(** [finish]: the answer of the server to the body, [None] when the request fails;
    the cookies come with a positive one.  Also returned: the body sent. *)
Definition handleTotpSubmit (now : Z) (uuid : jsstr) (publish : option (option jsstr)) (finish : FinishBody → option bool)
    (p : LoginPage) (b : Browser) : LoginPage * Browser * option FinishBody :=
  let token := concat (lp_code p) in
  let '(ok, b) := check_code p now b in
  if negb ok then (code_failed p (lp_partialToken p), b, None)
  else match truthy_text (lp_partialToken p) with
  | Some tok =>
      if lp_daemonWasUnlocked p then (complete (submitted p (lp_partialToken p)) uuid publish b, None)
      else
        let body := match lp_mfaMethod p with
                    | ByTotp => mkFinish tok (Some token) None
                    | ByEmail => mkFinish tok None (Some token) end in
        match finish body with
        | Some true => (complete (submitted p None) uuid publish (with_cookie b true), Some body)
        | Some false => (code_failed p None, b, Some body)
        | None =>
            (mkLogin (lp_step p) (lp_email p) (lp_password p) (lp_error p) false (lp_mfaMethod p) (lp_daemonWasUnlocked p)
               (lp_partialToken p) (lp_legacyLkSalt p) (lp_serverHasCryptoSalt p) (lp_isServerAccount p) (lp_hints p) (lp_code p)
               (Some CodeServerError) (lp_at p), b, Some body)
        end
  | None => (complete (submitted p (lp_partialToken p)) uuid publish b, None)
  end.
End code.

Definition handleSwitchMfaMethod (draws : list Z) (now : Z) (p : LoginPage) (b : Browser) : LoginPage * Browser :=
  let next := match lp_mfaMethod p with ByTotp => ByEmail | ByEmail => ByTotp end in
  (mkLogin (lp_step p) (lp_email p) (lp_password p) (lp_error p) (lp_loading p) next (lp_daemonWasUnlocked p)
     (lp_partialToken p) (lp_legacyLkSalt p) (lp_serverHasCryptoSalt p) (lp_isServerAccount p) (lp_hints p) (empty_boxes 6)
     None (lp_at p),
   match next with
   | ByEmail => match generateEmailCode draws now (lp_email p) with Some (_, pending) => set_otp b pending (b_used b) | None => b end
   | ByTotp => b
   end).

WHAT YOU ARE ASKED TO DO:
Select every line in the material above where the string "then" occurs, and copy it.

YOUR SOLUTION:
  if negb ok then (code_failed p (lp_partialToken p), b, None)
      if lp_daemonWasUnlocked p then (complete (submitted p (lp_partialToken p)) uuid publish b, None)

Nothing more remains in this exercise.